▸ EXERCISE DETAILS
Below is a listing; restate from it, character for character, the lines beginning at the line holding "(** An answer: the" and ending at the line holding "ah_user : string;", both included.
=== DATA UNDER STUDY ===
Inductive socket_state := WsConnecting | WsOpen | WsClosing | WsClosed.

#[global] Instance socket_state_eq_dec : EqDecision socket_state.
Proof. solve_decision. Defined.

Record socket := mkSocket { so_token : string; so_state : socket_state }.

(** The rest of a function that waits for a proxied request. *)
Inductive waiter :=
| WModels
| WPrompt
| WDownload (filePath : string)
| WApproval (sessionId requestId : string) (decision : approval_decision) (session : option val)
| WInterrupt (sessionId : string) (had_turns : bool)
| WResume (sessionId : string)
| WPolicy (sessionId mode : string)
| WCreate
| WFork.

(** What a promise is settled with: the message of an [Error], or a value. *)
Abbreviation reply := (string + val)%type.

Record pending := mkPending { pe_socket : nat; pe_raw : bool; pe_waiter : waiter }.

(** The rest of a function that waits for the relay's HTTP interface; [epoch]
    is the run of the token effect it belongs to. *)
Inductive job :=
| JData (device session : string)
| JRefresh (token : string) (expiry : Z) (epoch : nat)
| JSessionToken
| JLogin (user : string)
| JRegister (username : string)
| JRevoke (deviceId : string).

Record http_call := mkHttp { hc_path : string; hc_bearer : option string; hc_body : option val }.

(** An answer: the body is a value or the message of the parse error. *)
Inductive answer :=
| NoAnswer (message : string)
| Answer (status : Z) (body : reply).

Record AppHook := mkHook {
  ah_client : AppClient;
  ah_user : string;
  ah_password : string;
  ah_token : string;
  ah_activeToken : string;
  ah_devices : list val;
  ah_device : string;
  ah_models : list ModelOption;
  ah_status : connection_status;
  ah_error : string;
  ah_socketRef : option nat;
  ah_sockets : list socket;
  ah_pending : jmap string pending;
  ah_timers : jmap string (waiter * string);
  ah_settled : list (string * reply);
  ah_microtasks : list (waiter * reply);
  ah_results : list reply;
  ah_reconnect : option (string * Z);
  ah_heartbeat : option nat;
  ah_attempts : nat;
  ah_epoch : nat;
  ah_jobs : list job;
  ah_http : list http_call;
  ah_storedToken : option string;
  ah_storedUser : option string;
  ah_downloads : list (string * string * string);
  ah_next : nat
}.

Definition with_ah_client (v : AppClient) (r : AppHook) : AppHook :=
  mkHook v (ah_user r) (ah_password r) (ah_token r) (ah_activeToken r) (ah_devices r) (ah_device r)
    (ah_models r) (ah_status r) (ah_error r) (ah_socketRef r) (ah_sockets r) (ah_pending r)
    (ah_timers r) (ah_settled r) (ah_microtasks r) (ah_results r) (ah_reconnect r) (ah_heartbeat r)
    (ah_attempts r) (ah_epoch r) (ah_jobs r) (ah_http r) (ah_storedToken r) (ah_storedUser r)
    (ah_downloads r) (ah_next r).
Definition with_ah_user (v : string) (r : AppHook) : AppHook :=
  mkHook (ah_client r) v (ah_password r) (ah_token r) (ah_activeToken r) (ah_devices r) (ah_device
    r) (ah_models r) (ah_status r) (ah_error r) (ah_socketRef r) (ah_sockets r) (ah_pending r)
    (ah_timers r) (ah_settled r) (ah_microtasks r) (ah_results r) (ah_reconnect r) (ah_heartbeat r)
    (ah_attempts r) (ah_epoch r) (ah_jobs r) (ah_http r) (ah_storedToken r) (ah_storedUser r)
    (ah_downloads r) (ah_next r).
Definition with_ah_password (v : string) (r : AppHook) : AppHook :=
  mkHook (ah_client r) (ah_user r) v (ah_token r) (ah_activeToken r) (ah_devices r) (ah_device r)
    (ah_models r) (ah_status r) (ah_error r) (ah_socketRef r) (ah_sockets r) (ah_pending r)
    (ah_timers r) (ah_settled r) (ah_microtasks r) (ah_results r) (ah_reconnect r) (ah_heartbeat r)
    (ah_attempts r) (ah_epoch r) (ah_jobs r) (ah_http r) (ah_storedToken r) (ah_storedUser r)
    (ah_downloads r) (ah_next r).
Definition with_ah_token (v : string) (r : AppHook) : AppHook :=
  mkHook (ah_client r) (ah_user r) (ah_password r) v (ah_activeToken r) (ah_devices r) (ah_device r)
    (ah_models r) (ah_status r) (ah_error r) (ah_socketRef r) (ah_sockets r) (ah_pending r)
    (ah_timers r) (ah_settled r) (ah_microtasks r) (ah_results r) (ah_reconnect r) (ah_heartbeat r)
    (ah_attempts r) (ah_epoch r) (ah_jobs r) (ah_http r) (ah_storedToken r) (ah_storedUser r)
    (ah_downloads r) (ah_next r).
Definition with_ah_activeToken (v : string) (r : AppHook) : AppHook :=
  mkHook (ah_client r) (ah_user r) (ah_password r) (ah_token r) v (ah_devices r) (ah_device r)
    (ah_models r) (ah_status r) (ah_error r) (ah_socketRef r) (ah_sockets r) (ah_pending r)
    (ah_timers r) (ah_settled r) (ah_microtasks r) (ah_results r) (ah_reconnect r) (ah_heartbeat r)
    (ah_attempts r) (ah_epoch r) (ah_jobs r) (ah_http r) (ah_storedToken r) (ah_storedUser r)
    (ah_downloads r) (ah_next r).
Definition with_ah_devices (v : list val) (r : AppHook) : AppHook :=
  mkHook (ah_client r) (ah_user r) (ah_password r) (ah_token r) (ah_activeToken r) v (ah_device r)
    (ah_models r) (ah_status r) (ah_error r) (ah_socketRef r) (ah_sockets r) (ah_pending r)
    (ah_timers r) (ah_settled r) (ah_microtasks r) (ah_results r) (ah_reconnect r) (ah_heartbeat r)
    (ah_attempts r) (ah_epoch r) (ah_jobs r) (ah_http r) (ah_storedToken r) (ah_storedUser r)
    (ah_downloads r) (ah_next r).
Definition with_ah_device (v : string) (r : AppHook) : AppHook :=
  mkHook (ah_client r) (ah_user r) (ah_password r) (ah_token r) (ah_activeToken r) (ah_devices r) v
    (ah_models r) (ah_status r) (ah_error r) (ah_socketRef r) (ah_sockets r) (ah_pending r)
    (ah_timers r) (ah_settled r) (ah_microtasks r) (ah_results r) (ah_reconnect r) (ah_heartbeat r)
    (ah_attempts r) (ah_epoch r) (ah_jobs r) (ah_http r) (ah_storedToken r) (ah_storedUser r)
    (ah_downloads r) (ah_next r).
Definition with_ah_models (v : list ModelOption) (r : AppHook) : AppHook :=
  mkHook (ah_client r) (ah_user r) (ah_password r) (ah_token r) (ah_activeToken r) (ah_devices r)
    (ah_device r) v (ah_status r) (ah_error r) (ah_socketRef r) (ah_sockets r) (ah_pending r)
    (ah_timers r) (ah_settled r) (ah_microtasks r) (ah_results r) (ah_reconnect r) (ah_heartbeat r)
    (ah_attempts r) (ah_epoch r) (ah_jobs r) (ah_http r) (ah_storedToken r) (ah_storedUser r)
    (ah_downloads r) (ah_next r).
Definition with_ah_status (v : connection_status) (r : AppHook) : AppHook :=
  mkHook (ah_client r) (ah_user r) (ah_password r) (ah_token r) (ah_activeToken r) (ah_devices r)
    (ah_device r) (ah_models r) v (ah_error r) (ah_socketRef r) (ah_sockets r) (ah_pending r)
    (ah_timers r) (ah_settled r) (ah_microtasks r) (ah_results r) (ah_reconnect r) (ah_heartbeat r)
    (ah_attempts r) (ah_epoch r) (ah_jobs r) (ah_http r) (ah_storedToken r) (ah_storedUser r)
    (ah_downloads r) (ah_next r).
Definition with_ah_error (v : string) (r : AppHook) : AppHook :=
  mkHook (ah_client r) (ah_user r) (ah_password r) (ah_token r) (ah_activeToken r) (ah_devices r)
    (ah_device r) (ah_models r) (ah_status r) v (ah_socketRef r) (ah_sockets r) (ah_pending r)
    (ah_timers r) (ah_settled r) (ah_microtasks r) (ah_results r) (ah_reconnect r) (ah_heartbeat r)
    (ah_attempts r) (ah_epoch r) (ah_jobs r) (ah_http r) (ah_storedToken r) (ah_storedUser r)
    (ah_downloads r) (ah_next r).
Definition with_ah_socketRef (v : option nat) (r : AppHook) : AppHook :=
  mkHook (ah_client r) (ah_user r) (ah_password r) (ah_token r) (ah_activeToken r) (ah_devices r)
    (ah_device r) (ah_models r) (ah_status r) (ah_error r) v (ah_sockets r) (ah_pending r)
    (ah_timers r) (ah_settled r) (ah_microtasks r) (ah_results r) (ah_reconnect r) (ah_heartbeat r)
    (ah_attempts r) (ah_epoch r) (ah_jobs r) (ah_http r) (ah_storedToken r) (ah_storedUser r)
    (ah_downloads r) (ah_next r).
Definition with_ah_sockets (v : list socket) (r : AppHook) : AppHook :=
  mkHook (ah_client r) (ah_user r) (ah_password r) (ah_token r) (ah_activeToken r) (ah_devices r)
    (ah_device r) (ah_models r) (ah_status r) (ah_error r) (ah_socketRef r) v (ah_pending r)
    (ah_timers r) (ah_settled r) (ah_microtasks r) (ah_results r) (ah_reconnect r) (ah_heartbeat r)
    (ah_attempts r) (ah_epoch r) (ah_jobs r) (ah_http r) (ah_storedToken r) (ah_storedUser r)
    (ah_downloads r) (ah_next r).
Definition with_ah_pending (v : jmap string pending) (r : AppHook) : AppHook :=
  mkHook (ah_client r) (ah_user r) (ah_password r) (ah_token r) (ah_activeToken r) (ah_devices r)
    (ah_device r) (ah_models r) (ah_status r) (ah_error r) (ah_socketRef r) (ah_sockets r) v
    (ah_timers r) (ah_settled r) (ah_microtasks r) (ah_results r) (ah_reconnect r) (ah_heartbeat r)
    (ah_attempts r) (ah_epoch r) (ah_jobs r) (ah_http r) (ah_storedToken r) (ah_storedUser r)
    (ah_downloads r) (ah_next r).
Definition with_ah_timers (v : jmap string (waiter * string)) (r : AppHook) : AppHook :=
  mkHook (ah_client r) (ah_user r) (ah_password r) (ah_token r) (ah_activeToken r) (ah_devices r)
    (ah_device r) (ah_models r) (ah_status r) (ah_error r) (ah_socketRef r) (ah_sockets r)
    (ah_pending r) v (ah_settled r) (ah_microtasks r) (ah_results r) (ah_reconnect r) (ah_heartbeat
    r) (ah_attempts r) (ah_epoch r) (ah_jobs r) (ah_http r) (ah_storedToken r) (ah_storedUser r)
    (ah_downloads r) (ah_next r).
Definition with_ah_settled (v : list (string * reply)) (r : AppHook) : AppHook :=
  mkHook (ah_client r) (ah_user r) (ah_password r) (ah_token r) (ah_activeToken r) (ah_devices r)
    (ah_device r) (ah_models r) (ah_status r) (ah_error r) (ah_socketRef r) (ah_sockets r)
    (ah_pending r) (ah_timers r) v (ah_microtasks r) (ah_results r) (ah_reconnect r) (ah_heartbeat
    r) (ah_attempts r) (ah_epoch r) (ah_jobs r) (ah_http r) (ah_storedToken r) (ah_storedUser r)
    (ah_downloads r) (ah_next r).
Definition with_ah_microtasks (v : list (waiter * reply)) (r : AppHook) : AppHook :=
  mkHook (ah_client r) (ah_user r) (ah_password r) (ah_token r) (ah_activeToken r) (ah_devices r)
    (ah_device r) (ah_models r) (ah_status r) (ah_error r) (ah_socketRef r) (ah_sockets r)
    (ah_pending r) (ah_timers r) (ah_settled r) v (ah_results r) (ah_reconnect r) (ah_heartbeat r)
    (ah_attempts r) (ah_epoch r) (ah_jobs r) (ah_http r) (ah_storedToken r) (ah_storedUser r)
    (ah_downloads r) (ah_next r).
Definition with_ah_results (v : list reply) (r : AppHook) : AppHook :=
  mkHook (ah_client r) (ah_user r) (ah_password r) (ah_token r) (ah_activeToken r) (ah_devices r)
    (ah_device r) (ah_models r) (ah_status r) (ah_error r) (ah_socketRef r) (ah_sockets r)
    (ah_pending r) (ah_timers r) (ah_settled r) (ah_microtasks r) v (ah_reconnect r) (ah_heartbeat
    r) (ah_attempts r) (ah_epoch r) (ah_jobs r) (ah_http r) (ah_storedToken r) (ah_storedUser r)
    (ah_downloads r) (ah_next r).
Definition with_ah_reconnect (v : option (string * Z)) (r : AppHook) : AppHook :=
  mkHook (ah_client r) (ah_user r) (ah_password r) (ah_token r) (ah_activeToken r) (ah_devices r)
    (ah_device r) (ah_models r) (ah_status r) (ah_error r) (ah_socketRef r) (ah_sockets r)
    (ah_pending r) (ah_timers r) (ah_settled r) (ah_microtasks r) (ah_results r) v (ah_heartbeat r)
    (ah_attempts r) (ah_epoch r) (ah_jobs r) (ah_http r) (ah_storedToken r) (ah_storedUser r)
    (ah_downloads r) (ah_next r).
Definition with_ah_heartbeat (v : option nat) (r : AppHook) : AppHook :=
  mkHook (ah_client r) (ah_user r) (ah_password r) (ah_token r) (ah_activeToken r) (ah_devices r)
    (ah_device r) (ah_models r) (ah_status r) (ah_error r) (ah_socketRef r) (ah_sockets r)
    (ah_pending r) (ah_timers r) (ah_settled r) (ah_microtasks r) (ah_results r) (ah_reconnect r) v
    (ah_attempts r) (ah_epoch r) (ah_jobs r) (ah_http r) (ah_storedToken r) (ah_storedUser r)
    (ah_downloads r) (ah_next r).
Definition with_ah_attempts (v : nat) (r : AppHook) : AppHook :=
  mkHook (ah_client r) (ah_user r) (ah_password r) (ah_token r) (ah_activeToken r) (ah_devices r)
    (ah_device r) (ah_models r) (ah_status r) (ah_error r) (ah_socketRef r) (ah_sockets r)
    (ah_pending r) (ah_timers r) (ah_settled r) (ah_microtasks r) (ah_results r) (ah_reconnect r)
    (ah_heartbeat r) v (ah_epoch r) (ah_jobs r) (ah_http r) (ah_storedToken r) (ah_storedUser r)
    (ah_downloads r) (ah_next r).
Definition with_ah_epoch (v : nat) (r : AppHook) : AppHook :=
  mkHook (ah_client r) (ah_user r) (ah_password r) (ah_token r) (ah_activeToken r) (ah_devices r)
    (ah_device r) (ah_models r) (ah_status r) (ah_error r) (ah_socketRef r) (ah_sockets r)
    (ah_pending r) (ah_timers r) (ah_settled r) (ah_microtasks r) (ah_results r) (ah_reconnect r)
    (ah_heartbeat r) (ah_attempts r) v (ah_jobs r) (ah_http r) (ah_storedToken r) (ah_storedUser r)
    (ah_downloads r) (ah_next r).
Definition with_ah_jobs (v : list job) (r : AppHook) : AppHook :=
  mkHook (ah_client r) (ah_user r) (ah_password r) (ah_token r) (ah_activeToken r) (ah_devices r)
    (ah_device r) (ah_models r) (ah_status r) (ah_error r) (ah_socketRef r) (ah_sockets r)
    (ah_pending r) (ah_timers r) (ah_settled r) (ah_microtasks r) (ah_results r) (ah_reconnect r)
    (ah_heartbeat r) (ah_attempts r) (ah_epoch r) v (ah_http r) (ah_storedToken r) (ah_storedUser r)
    (ah_downloads r) (ah_next r).
Definition with_ah_http (v : list http_call) (r : AppHook) : AppHook :=
  mkHook (ah_client r) (ah_user r) (ah_password r) (ah_token r) (ah_activeToken r) (ah_devices r)
    (ah_device r) (ah_models r) (ah_status r) (ah_error r) (ah_socketRef r) (ah_sockets r)
    (ah_pending r) (ah_timers r) (ah_settled r) (ah_microtasks r) (ah_results r) (ah_reconnect r)
    (ah_heartbeat r) (ah_attempts r) (ah_epoch r) (ah_jobs r) v (ah_storedToken r) (ah_storedUser r)
    (ah_downloads r) (ah_next r).
Definition with_ah_storedToken (v : option string) (r : AppHook) : AppHook :=
  mkHook (ah_client r) (ah_user r) (ah_password r) (ah_token r) (ah_activeToken r) (ah_devices r)
    (ah_device r) (ah_models r) (ah_status r) (ah_error r) (ah_socketRef r) (ah_sockets r)
    (ah_pending r) (ah_timers r) (ah_settled r) (ah_microtasks r) (ah_results r) (ah_reconnect r)
    (ah_heartbeat r) (ah_attempts r) (ah_epoch r) (ah_jobs r) (ah_http r) v (ah_storedUser r)
    (ah_downloads r) (ah_next r).
Definition with_ah_storedUser (v : option string) (r : AppHook) : AppHook :=
  mkHook (ah_client r) (ah_user r) (ah_password r) (ah_token r) (ah_activeToken r) (ah_devices r)
    (ah_device r) (ah_models r) (ah_status r) (ah_error r) (ah_socketRef r) (ah_sockets r)
    (ah_pending r) (ah_timers r) (ah_settled r) (ah_microtasks r) (ah_results r) (ah_reconnect r)
    (ah_heartbeat r) (ah_attempts r) (ah_epoch r) (ah_jobs r) (ah_http r) (ah_storedToken r) v
    (ah_downloads r) (ah_next r).
Definition with_ah_downloads (v : list (string * string * string)) (r : AppHook) : AppHook :=
  mkHook (ah_client r) (ah_user r) (ah_password r) (ah_token r) (ah_activeToken r) (ah_devices r)
    (ah_device r) (ah_models r) (ah_status r) (ah_error r) (ah_socketRef r) (ah_sockets r)
    (ah_pending r) (ah_timers r) (ah_settled r) (ah_microtasks r) (ah_results r) (ah_reconnect r)
    (ah_heartbeat r) (ah_attempts r) (ah_epoch r) (ah_jobs r) (ah_http r) (ah_storedToken r)
    (ah_storedUser r) v (ah_next r).
Definition with_ah_next (v : nat) (r : AppHook) : AppHook :=
  mkHook (ah_client r) (ah_user r) (ah_password r) (ah_token r) (ah_activeToken r) (ah_devices r)
    (ah_device r) (ah_models r) (ah_status r) (ah_error r) (ah_socketRef r) (ah_sockets r)
    (ah_pending r) (ah_timers r) (ah_settled r) (ah_microtasks r) (ah_results r) (ah_reconnect r)
    (ah_heartbeat r) (ah_attempts r) (ah_epoch r) (ah_jobs r) (ah_http r) (ah_storedToken r)
    (ah_storedUser r) (ah_downloads r) v.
===
▸ THE ANSWER
(** An answer: the body is a value or the message of the parse error. *)
Inductive answer :=
| NoAnswer (message : string)
| Answer (status : Z) (body : reply).

Record AppHook := mkHook {
  ah_client : AppClient;
  ah_user : string;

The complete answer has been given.